▶ [SOURCE MATERIAL]:
Lemma spares_stat g ev : spares (Mgr.stat g ev).
Proof. unfold Mgr.stat. by apply spares_on. Qed.
Lemma spares_class n : spares (Mgr.get_class_id n).
Proof. unfold Mgr.get_class_id. by apply spares_on. Qed.
Lemma spares_item q : spares (Mgr.item q).
Proof. unfold Mgr.item. spare. by apply keeps_the. Qed.
Lemma spares_insert q f : q <> p -> spares (modify (fun s => s <| heap ::= <[q := f s]> |>)).
Proof. intros Hq. apply keeps_modify. intros s []. split; try done. cbn. by rewrite lookup_insert_ne. Qed.
Lemma spares_update q f : q <> p -> spares (Mgr.update q f).
Proof. unfold Mgr.update. intros Hq. spare_bind; [apply spares_item|]. intros x _. by apply (spares_insert q (fun _ => f x)). Qed.
Lemma spares_update_opt q f : q <> p -> spares (Mgr.update_opt q f).
Proof. unfold Mgr.update_opt.
  intros Hq. spare_bind; [apply spares_item|]. intros x _. apply keeps_bind_the. intros y _. by apply (spares_insert q (fun _ => y)).
Qed.
Lemma spares_elem l i : spares (Mgr.elem l i).
Proof. unfold Mgr.elem. spare. by apply keeps_the. Qed.
Lemma spares_now : spares Mgr.now.
Proof. unfold Mgr.now. spare. Qed.
Hint Resolve spares_now : spares.
Lemma spares_realtime x : spares (Mgr.realtime x).
Proof. unfold Mgr.realtime. spare. Qed.
Lemma spares_set_last id : spares (modify (fun s => s <| last_cache_id_ := id |>)).
Proof. by apply spares_apart. Qed.
Hint Resolve spares_set_last : spares.
Lemma spares_cache_id : spares Mgr.get_cache_id.
Proof. unfold Mgr.get_cache_id. spare. Qed.

Lemma spares_find g k h : spares (Mgr.map_find g k h).
Proof. unfold Mgr.map_find. apply keeps_gets. intros s [] q Hq ->. by apply (contents_find p) in Hq. Qed.
Lemma spares_map_remove g k h : spares (Mgr.map_remove g k h).
Proof. unfold Mgr.map_remove. apply keeps_modify. intros s []. split; try done. cbn. by intros ?%contents_remove. Qed.
Lemma spares_map_insert q h : q <> p -> spares (Mgr.map_insert q h).
Proof. unfold Mgr.map_insert.
  intros Hq. spare_bind; [by apply spares_update|]. intros _ _. apply keeps_modify. intros s []. split; try done.
  cbn. by intros [->|?]%contents_insert.
Qed.
End primitives.

#[export] Hint Resolve spares_front spares_size spares_next spares_push_front spares_push_back spares_pop_front
  spares_list_remove spares_is_linked spares_stat spares_class spares_item spares_update spares_update_opt spares_elem
  spares_now spares_realtime spares_cache_id spares_find spares_map_remove spares_map_insert : spares.
#[export] Hint Extern 2 (keeps _ _ (modify _)) => solve [by apply spares_apart] : spares.

(** ** The operations of [Cache_Mgr] *)
Section operations.
Context (e : endian) `{Table_Malloc} `{Item_Malloc} `{!Item_Malloc_Ok} (alive : sink -> bool) (conf : settings).
Context (p : ptr) (it : Cache_Item).
Abbreviation spares m := (spares p it m).
Implicit Types (q : ptr).

Lemma spares_alloc_new n : spares (h ← gets heap;
  match malloc_item (dom h) n with
  | Some (q, memory) =>
      modify (fun s => s <| heap ::= <[q := Item.init memory]> |> <| mem_used_ ::= fun u => u64 (u + n) |>);; mret (Some q)
  | None => mret None
  end).
Proof.
  apply keeps_bind_gets. intros s Hs. destruct (malloc_item _ _) as [[q m]|] eqn:E; [|spare].
  apply malloc_ok in E as [Hq _]. assert (q <> p) as Hne.
  { intros ->. apply Hq, elem_of_dom. exists it. apply Hs. }
  spare_bind; [|intros; spare]. apply keeps_modify. intros s' []. split; try done. cbn. by rewrite lookup_insert_ne.
Qed.
Hint Resolve spares_alloc_new : spares.
Lemma spares_do_alloc g kl fl x dl xl : spares (Mgr.do_alloc g kl fl x dl xl).
Proof. unfold Mgr.do_alloc. spare. Qed.
Hint Resolve spares_do_alloc : spares.
Lemma spares_free_item q : q <> p -> spares (Mgr.free_item q).
Proof.
  unfold Mgr.free_item. spare. apply keeps_modify. intros s' []. split; try done. cbn. by rewrite lookup_delete_ne.
Qed.
Hint Resolve spares_free_item : spares.
Lemma spares_item_size_ok kl dl xl : spares (Mgr.item_size_ok kl dl xl).
Proof. unfold Mgr.item_size_ok. spare. Qed.
Lemma spares_do_link q : q <> p -> spares (Mgr.do_link q).
Proof. unfold Mgr.do_link. spare. Qed.
Lemma spares_notify_loop id type ws : spares (Mgr.notify_loop alive id type ws).
Proof. induction ws as [|w ws IH]; cbn [Mgr.notify_loop]; spare. Qed.
Hint Resolve spares_item_size_ok spares_do_link spares_notify_loop : spares.
Lemma spares_notify_watch q type : q <> p -> spares (Mgr.notify_watch alive q type).
Proof. unfold Mgr.notify_watch. spare. Qed.
Lemma spares_do_release q : q <> p -> spares (Mgr.do_release_reference q).
Proof. unfold Mgr.do_release_reference. spare. Qed.
Hint Resolve spares_notify_watch spares_do_release : spares.
Lemma spares_take_out q type : q <> p -> spares (Mgr.take_out alive q type).
Proof. unfold Mgr.take_out. spare. Qed.
Hint Resolve spares_take_out : spares.
Lemma spares_do_unlink q type : q <> p -> spares (Mgr.do_unlink alive q type).
Proof. unfold Mgr.do_unlink. spare. Qed.
Lemma spares_do_unlink_flush q : q <> p -> spares (Mgr.do_unlink_flush alive q).
Proof. unfold Mgr.do_unlink_flush. spare. Qed.
Hint Resolve spares_do_unlink spares_do_unlink_flush : spares.
Lemma spares_do_replace q r : q <> p -> r <> p -> spares (Mgr.do_replace alive q r).
Proof. unfold Mgr.do_replace. spare. Qed.
Lemma spares_add_ref q : q <> p -> spares (Mgr.add_ref q).
Proof. unfold Mgr.add_ref. spare. Qed.
Hint Resolve spares_do_replace spares_add_ref : spares.
Lemma spares_do_get g k h : spares (Mgr.do_get g k h).
Proof. unfold Mgr.do_get. spare. Qed.
Lemma spares_do_get_expiration g k h : spares (Mgr.do_get_expiration alive g k h).
Proof. unfold Mgr.do_get_expiration. spare. Qed.
Lemma spares_do_get_touch g k h x : spares (Mgr.do_get_touch g k h x).
Proof. unfold Mgr.do_get_touch. spare. Qed.
Hint Resolve spares_do_get spares_do_get_expiration spares_do_get_touch : spares.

▶ [EXERCISE REQUIREMENTS]: If a line in the records above contains the word "rewrite", copy it.

▶ [RESPONSE BELOW]:
Proof. intros Hq. apply keeps_modify. intros s []. split; try done. cbn. by rewrite lookup_insert_ne. Qed.
  spare_bind; [|intros; spare]. apply keeps_modify. intros s' []. split; try done. cbn. by rewrite lookup_insert_ne.
  unfold Mgr.free_item. spare. apply keeps_modify. intros s' []. split; try done. cbn. by rewrite lookup_delete_ne.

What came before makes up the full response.